Entries taken from a collection
========================================================================
(* ===== verification/MmuBusWf.v ===== *)
(** * The MMU keeps the laws of the bus (theorems about MmuBus)

    Over any physical memory that keeps its laws, [MmuBus] discharges the laws
    of [SysBus], so the theorems about system mode hold with the MMU; the
    syndromes the MMU computes are the ones the CPU delivers. *)

From Stdlib Require Import ZArith Lia Bool.
From stdpp Require Import base list numbers strings.
From S2P Require Import Prelude SysReg State Decode Memory SysMem Except SysStep MmuRegs Walk Tlb Mmu WalkSpec MmuWf MmuCache TlbCoherent WalkRef MmuBus.
Local Open Scope Z_scope.
Local Open Scope vetro_scope.

Lemma bus_fault_abort k code : fsc k = Some code -> bus_fault k = BusAbort code (fault_ea k).
Proof. intros Hf. unfold bus_fault. destruct k; try discriminate Hf; by rewrite Hf. Qed.

Lemma bus_fault_ok k : level_ok k -> fsc_ok (bus_fault k).
Proof.
  intros Hk. destruct (fsc k) as [code|] eqn:Hf.
  - rewrite (bus_fault_abort k code Hf). exact (fsc_bound k code Hk Hf).
  - apply fsc_none in Hf as [what ->]. exact I.
Qed.

Lemma translation_par_ok t :
  is_u 8 (t_mair_attr t) -> 0 <= t_sh t < 4 -> is_u64 (translation_par t).
Proof.
  intros Hm Hs. unfold translation_par.
  assert (forall w x, w <= 64 -> is_u w x -> is_u64 x) as Hw by (intros; by eapply is_u_weaken).
  repeat apply is_u_lor; try lia.
  - apply (is_u_shiftl 8 _ 56); [lia|lia|done].
  - apply (Hw 48); [lia|]. apply land_bits_bound; lia.
  - literal.
  - literal.
  - apply (Hw (2 + 7)); [lia|]. apply is_u_shiftl; [lia|lia|]. destruct (_ || _); [literal|done].
Qed.

Lemma mmu_off_ok r pa_bits va a el :
  match mmu_off r pa_bits va a el with
  | Ok t => is_u 8 (t_mair_attr t) /\ 0 <= t_sh t < 4
  | Err f => level_ok (f_kind f)
  end.
Proof.
  unfold mmu_off. destruct (test_mask va _); [unfold level_ok; cbn; lia|]. cbn. split; [|lia].
  destruct a; try literal. destruct (test_mask _ _); literal.
Qed.

Section laws.
Context {P : Type} `{PhysMemoryLaws P}.

Definition mb_ok (b : MmuBus P) : Prop := mmu_ok b.1 /\ phys_ok b.2.

Lemma translate_pa_with_ok regs va a el aligned m p :
  mmu_ok m -> phys_ok p -> is_u64 va ->
  match translate_pa_with regs va a el aligned (m, p) with
  | (Ok pa, s') => mb_ok s' /\ is_u 48 pa
  | (Err f, s') => mb_ok s' /\ level_ok (f_kind f)
  end.
Proof.
  intros Hm Hp Hva. pose proof (mmu_set_regs_ok regs m Hm) as Hm'.
  pose proof (recent_transparent_frame regs va a el aligned m p Hm Hp Hva) as Ht.
  destruct (enabled regs) eqn:Hen.
  - pose proof (translate_checked_on va a el aligned (m <| m_regs := regs |>) p Hm' Hp Hva Hen) as Hc.
    destruct (translate_checked _ _ _ _ _) as [[t|f] [m1 p1]], (translate_pa_with _ _ _ _ _ _) as [r' [m2 p2]];
      destruct Ht as (-> & -> & _ & _ & Hok); cbn.
    + destruct Hc as (Hp1 & (tlb & e & _ & _ & _ & _ & He & Hh & <-) & _). split; [done|].
      apply andb_prop in Hh as [Hc _]. apply (leaf_pa _ (entry_translation_ok e _ regs He (key_bound va) Hc)).
    + by destruct Hc as (? & ? & _).
  - pose proof (translate_checked_off va a el aligned (m <| m_regs := regs |>) p Hva (mo_pa_bits _ Hm') Hen) as Hc.
    destruct (translate_checked _ _ _ _ _) as [[t|f] [m1 p1]], (translate_pa_with _ _ _ _ _ _) as [r' [m2 p2]];
      destruct Ht as (-> & -> & _ & _ & Hok); cbn.
    + by destruct Hc as ([= _ ->] & _ & Hpa).
    + by destruct Hc as ([= _ ->] & Hl).
Qed.

Lemma on_memory_sound {A} (R : A -> Prop) (op : prog P BusError A) :
  triple phys_ok op (fun a p => phys_ok p /\ R a) (fun _ => phys_ok) ->
  bus_sound mb_ok R (on_memory op).
Proof.
  intros Hop [m p] [Hm Hp]. specialize (Hop p Hp). unfold on_memory.
  destruct (op p) as [[x|e] p']; [by destruct Hop|]. split; [done|]. by apply (bus_fault_ok (External e)).
Qed.

Lemma mmu_walk_ok va a el m p :
  mmu_ok m -> phys_ok p -> is_u64 va ->
  match mmu_walk va a el (m, p) with
  | (Ok t, s') => mb_ok s' /\ is_u 8 (t_mair_attr t) /\ 0 <= t_sh t < 4
  | (Err f, s') => mb_ok s' /\ level_ok (f_kind f)
  end.
Proof.
  intros Hm Hp Hva. unfold mmu_walk, mbind, prog_bind, mget, gets. cbn [fst snd].
  destruct (negb _).
  { unfold of_result. pose proof (mmu_off_ok (m_regs m) (m_pa_bits m) va a el) as Hoff.
    destruct (mmu_off _ _ _ _ _); by split. }
  unfold or_fault, on_phys. destruct (select _ va) as [hi|k] eqn:Hs; cbn [map_err].
  2:{ apply select_err in Hs as ->. split; [by split|]. unfold level_ok. cbn. lia. }
  destruct (walk_tables_ok (m_regs m) (m_pa_bits m) va hi p Hp Hva (mo_pa_bits _ Hm)) as [Hp' Hw].
  destruct (walk_tables _ _ va hi p) as [[t|k] p'] eqn:Ew; cbn [fst snd map_err] in *; [|by split].
  destruct Hw as (Hlf & _). unfold check. destruct (t_perms t); [destruct (negb _)|]; cbn.
  - split; [by split|]. unfold level_ok. cbn. pose proof (leaf_level _ Hlf). lia.
  - split; [by split|]. split; apply Hlf.
  - split; [by split|]. split; apply Hlf.
Qed.

Lemma fault_par_ok f : level_ok (f_kind f) -> is_u64 (default 0 (fault_par f)).
Proof.
  intros Hl. unfold fault_par. destruct (fsc (f_kind f)) as [code|] eqn:Hf; cbn; [|literal].
  pose proof (fsc_bound _ _ Hl Hf) as Hc. apply is_u_lor; [lia| |literal]. apply is_u_lor; [lia|literal|].
  apply (is_u_weaken (6 + 1)); [|lia]. apply is_u_shiftl; [lia|lia|done].
Qed.

#[export] Instance MmuBus_laws : SysBusLaws (MmuBus P).
Proof.
  refine {| bus_ok := mb_ok |}.
  - intros regs va req Hva [m p] [Hm Hp]. cbn [bus_translate MmuBus_SysBus]. unfold mb_translate.
    pose proof (translate_pa_with_ok (mmu_regs regs) va (req_access req) (req_el req) (req_aligned req) m p Hm Hp Hva) as Ht.
    destruct (translate_pa_with _ _ _ _ _ _) as [[pa|f] [m' p']].
    + destruct Ht as [Hok Hpa]. split; [done|]. by eapply is_u_weaken.
    + destruct Ht as [[Hm' Hp'] Hl]. split; [|by apply bus_fault_ok]. split; [by apply set_last_fault_ok|done].
  - intros pa n. apply on_memory_sound. eapply triple_weaken; [apply phys_read_sound|done| |done].
    intros l p (? & ? & ?). done.
  - intros pa d Hd. apply on_memory_sound. eapply triple_weaken; [by apply phys_write_sound|done|done|done].
  - intros pa old new Ho Hn. apply on_memory_sound.
    eapply triple_weaken; [by apply phys_cmpxchg_sound|done|done|done].
  - intros regs va a el [m p] Hva [Hm Hp]. cbn [bus_at MmuBus_SysBus]. unfold mb_at, load_regs. cbn [fst snd].
    pose proof (mmu_walk_ok va a el (m <| m_regs := mmu_regs regs |>) p (mmu_set_regs_ok _ m Hm) Hp Hva) as Hw.
    destruct (mmu_walk va a el _) as [[t|f] s'].
    + destruct Hw as (Hok & H1 & H2). split; [by apply translation_par_ok|done].
    + destruct Hw as (Hok & Hl). split; [|done]. pose proof (bus_fault_ok _ Hl) as Hbf. pose proof (fault_par_ok _ Hl) as Hpar.
      cbn [fst]. destruct (f_kind f); try exact Hpar; try exact I. by destruct (bus_fault _).
  - intros op xt [m p] [Hm Hp]. cbn. split; [by apply mmu_tlbi_ok|]. cbn.
    destruct (is_broadcast op); [by apply phys_broadcast_sound|done].
  - intros [m p] [Hm Hp]. split; [by apply mmu_flush_all_ok|done].
Defined.
End laws.

(** C8: the syndrome of a fault is computed twice in the source, by the MMU
    ([Fault::esr]) and by the CPU that delivers what the bus reports
    ([deliver_fault]): the two agree on every fault, access and level, and the
    MMU has no syndrome exactly when the bus reports a limitation instead of an
    abort. *)
Theorem syndromes_agree f from_el :
  match bus_fault (f_kind f) with
  | BusAbort code ea => fault_esr f from_el = Some (abort_esr (from_el =? 0) code ea (f_access f) false)
  | BusUnimplemented what => fault_esr f from_el = None /\ f_kind f = MmuUnimplemented what
  end.
Proof.
  unfold fault_esr. destruct (fsc (f_kind f)) as [code|] eqn:Hf.
  - rewrite (bus_fault_abort _ code Hf).
    destruct (f_access f), (from_el =? 0); unfold abort_esr, esr, IL; cbn [b2z Z.b2z bool_decide];
      rewrite ?Z.shiftl_0_l, ?Z.lor_0_r; reflexivity.
  - apply fsc_none in Hf as [what ->]. done.
Qed.

(** * A core with an MMU on concrete memory

    RAM with three page tables and a page of code. The theorems about the MMU
    are applied to it, and the core runs on it through [MmuBus]. *)

(** ** The RAM *)

Definition MemRam := list Z.

Definition mr_read (pa : Z) (n : nat) : prog MemRam BusError (list Z) := fun b =>
  if (0 <=? pa) && (pa + Z.of_nat n <=? Z.of_nat (length b))
  then (Ok (take n (drop (Z.to_nat pa) b)), b) else (Err ErrDecode, b).

Definition mr_write (pa : Z) (d : list Z) : prog MemRam BusError unit := fun b =>
  if (0 <=? pa) && (pa + Z.of_nat (length d) <=? Z.of_nat (length b))
  then (Ok tt, list_inserts (Z.to_nat pa) d b) else (Err ErrDecode, b).

#[local] Instance MemRam_phys : PhysMemory MemRam := {|
  phys_read := mr_read;
  phys_write := mr_write;
  phys_read_u64 := default_read_u64 mr_read;
  phys_cmpxchg := default_phys_cmpxchg mr_read mr_write;
  phys_tlbi_broadcast _ _ p := p;
|}.

Lemma mr_read_sound pa n :
  triple bytes_ok (mr_read pa n) (fun l p => bytes_ok p /\ length l = n /\ bytes_ok l) (fun _ => bytes_ok).
Proof.
  intros b Hb. unfold mr_read. destruct (_ && _) eqn:Hc; [|done].
  apply andb_prop in Hc as [H1%Z.leb_le H2%Z.leb_le]. split; [done|]. split.
  - rewrite length_take, length_drop. lia.
  - by apply Forall_take, Forall_drop.
Qed.

Lemma mr_write_sound pa d :
  bytes_ok d -> triple bytes_ok (mr_write pa d) (fun _ => bytes_ok) (fun _ => bytes_ok).
Proof.
  intros Hd b Hb. unfold mr_write. destruct (_ && _); [|done]. by apply Forall_inserts.
Qed.

#[local] Instance MemRam_laws : PhysMemoryLaws MemRam.
Proof.
  refine {| phys_ok := bytes_ok |}; cbn.
  - apply mr_read_sound.
  - apply mr_write_sound.
  - intros pa. unfold default_read_u64. eapply triple_bind; [apply mr_read_sound|].
    intros l. apply triple_ret. intros p (Hp & Hn & Hl). split; [done|].
    pose proof (from_le_bound l Hl) as Hb. by rewrite Hn in Hb.
  - intros pa old new _ Hn. unfold default_phys_cmpxchg. eapply triple_bind; [apply mr_read_sound|].
    intros cur. destruct (negb _); [by apply triple_ret; intros p [? _]|].
    apply (triple_bind _ _ _ (fun _ => bytes_ok)); [|by intros []; apply triple_ret].
    eapply triple_weaken; [by apply mr_write_sound|by intros p [? _]|done|done].
  - done.
Defined.

Lemma mr_quiet (p : MemRam) pa : (phys_read_u64 pa p).2 = p.
Proof. cbn. unfold default_read_u64, mbind, prog_bind, mr_read. by destruct (_ && _). Qed.

(** ** The tables: level 1 at 0, level 2 at 0x1000, level 3 at 0x2000; the first
    page of the address space is the RAM at [page]. *)

Definition board_ram (page : Z) : MemRam :=
  list_inserts 0 (to_le 8 0x1003)
    (list_inserts 0x1000 (to_le 8 0x2003)
       (list_inserts 0x2000 (to_le 8 (page + 0x743)) (replicate (Z.to_nat 0x4000) 0))).

Lemma board_ram_ok page : phys_ok (board_ram page).
Proof.
  unfold phys_ok, MemRam_laws, board_ram. repeat apply Forall_inserts; try apply bytes_ok_to_le.
  apply Forall_replicate. literal.
Qed.

(** The MMU on, 39 bits of address, TTBR0 = 0. *)
Definition board_regs : MmuRegs := MkMmuRegs 1 25 0 0 0xff.

Definition board_mmu : Mmu :=
  MkMmu default_regs 40 tlb_new None (replicate (Z.to_nat RECENT) EMPTY) default_regs 1.

Lemma board_mmu_ok : mmu_ok board_mmu.
Proof. apply (mmu_new_ok 40). unfold mmu_new. cbn [Z.leb Z.compare andb]. reflexivity. Qed.

Definition board_mmu_on : Mmu := board_mmu <| m_regs := board_regs |>.

Lemma board_mmu_on_ok : mmu_ok board_mmu_on.
Proof. apply mmu_set_regs_ok, board_mmu_ok. Qed.

Lemma empty_coherent (p : MemRam) : coherent board_regs 40 tlb_new p.
Proof.
  intros va hi e _ _ Hl. exfalso. unfold tlb_lookup in Hl. cbn [tlb_entries tlb_new] in Hl.
  destruct (replicate _ None !! slot _) as [o|] eqn:Hs; [|discriminate].
  apply lookup_replicate in Hs as [-> _]. discriminate.
Qed.

(** ** The theorems on the board *)

(** The tables lead from 0x123 to 0x3123. *)
Lemma walk_is_reference_witness :
  exists t, walk_tables board_regs 40 0x123 false (board_ram 0x3000) = (Ok t, board_ram 0x3000) /\
    t_pa t = 0x3123 /\ t_level t = 3.
Proof.
  pose proof (walk_is_reference (board_ram 0x3000) (board_ram_ok 0x3000) (mr_quiet _) board_regs 40 0x123 false
    ltac:(literal) ltac:(literal) ltac:(literal) ltac:(lia)) as H.
  assert (ref_walk (rd (board_ram 0x3000)) board_regs 40 0x123 false = Ok (0x3743, 3, [0x1003; 0x2003])) as E
    by (vm_compute; reflexivity).
  rewrite E in H. destruct H as (t & Ht & Hl). exists t. split; [exact Ht|]. split.
  - rewrite (rl_pa _ _ _ _ _ _ _ Hl). vm_compute. reflexivity.
  - apply (rl_level _ _ _ _ _ _ _ Hl).
Defined.

(** A translation through the empty TLB, from EL0. *)
Lemma translate_is_walk_witness :
  (translate 0x123 Read 0 (board_mmu_on, board_ram 0x3000)).1 =
    (mmu_walk 0x123 Read 0 (board_mmu_on, board_ram 0x3000)).1 /\
  map_ok t_pa (mmu_walk 0x123 Read 0 (board_mmu_on, board_ram 0x3000)).1 = Ok 0x3123.
Proof.
  split; [|vm_compute; reflexivity].
  pose proof (translate_is_walk 0x123 Read 0 board_mmu_on (board_ram 0x3000) board_mmu_on_ok
    (board_ram_ok _) ltac:(literal) (fun va hi => walk_tables_quiet _ _ va hi _ (mr_quiet _))
    (empty_coherent _)) as H.
  destruct (translate _ _ _ _) as [r [m' p']]. apply H.
Defined.

(** The same page twice: the second time the recent cache answers. *)
Lemma recent_transparent_witness :
  let s1 := (translate_pa_with board_regs 0x123 Read 0 true (board_mmu, board_ram 0x3000)).2 in
  mmu_ok s1.1 /\
  (translate_pa_with board_regs 0x456 Read 0 true s1).1 = Ok 0x3456 /\
  recent_hit s1.1 0x456 Read 0 true 0 = true.
Proof.
  intros s1. split; [|split; vm_compute; reflexivity]. unfold s1.
  pose proof (recent_transparent board_regs 0x123 Read 0 true board_mmu (board_ram 0x3000) board_mmu_ok
    (board_ram_ok _) ltac:(literal)) as H.
  destruct (translate_checked _ _ _ _ _) as [r [m1 p1]], (translate_pa_with _ _ _ _ _ _) as [r' [m2 p2]].
  apply H.
Defined.

(** The TLB after a translation; then the page moves, and a TLBI of everything
    follows. *)
Definition used_tlb : Tlb := m_tlb (translate 0x123 Read 0 (board_mmu_on, board_ram 0x3000)).2.1.

Lemma used_tlb_ok : tlb_ok used_tlb /\ coherent board_regs 40 used_tlb (board_ram 0x3000).
Proof.
  pose proof (translate_checked_on 0x123 Read 0 true board_mmu_on (board_ram 0x3000) board_mmu_on_ok
    (board_ram_ok _) ltac:(literal) eq_refl) as H1.
  pose proof (translate_coherent 0x123 Read 0 board_mmu_on (board_ram 0x3000) board_mmu_on_ok
    (board_ram_ok _) ltac:(literal) (fun va hi => walk_tables_quiet _ _ va hi _ (mr_quiet _))
    (empty_coherent _)) as H2.
  unfold used_tlb. unfold translate in *.
  destruct (translate_checked _ _ _ _ _) as [[t|f] [m' p']]; cbn [fst snd].
  - destruct H1 as (_ & (tlb & e & -> & Htlb & _) & _). split; [exact Htlb|apply H2].
  - destruct H1 as (_ & _ & tlb & -> & Htlb & _). split; [exact Htlb|apply H2].
Qed.

Lemma tlbi_restores_coherence_witness :
  tlb_len used_tlb = 1%nat /\ coherent board_regs 40 (tlb_tlbi Vmalle1 0 used_tlb) (board_ram 0x2000) /\
  tlb_len (tlb_tlbi Vmalle1 0 used_tlb) = 0%nat.
Proof.
  split; [vm_compute; reflexivity|]. split; [|vm_compute; reflexivity].
  destruct used_tlb_ok as [Hok Hcoh].
  apply (tlbi_restores_coherence board_regs 40 Vmalle1 0 used_tlb (board_ram 0x3000) (board_ram 0x2000) Hok Hcoh).
  intros va hi _ _ Hc. discriminate Hc.
Defined.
========================================================================
# PROBLEM DETAILS
Reproduce only the lines above spanning from the line containing "(** * The MMU" through the line containing "From stdpp Require", word for word.

# TASK RESPONSE
(** * The MMU keeps the laws of the bus (theorems about MmuBus)

    Over any physical memory that keeps its laws, [MmuBus] discharges the laws
    of [SysBus], so the theorems about system mode hold with the MMU; the
    syndromes the MMU computes are the ones the CPU delivers. *)

From Stdlib Require Import ZArith Lia Bool.
From stdpp Require Import base list numbers strings.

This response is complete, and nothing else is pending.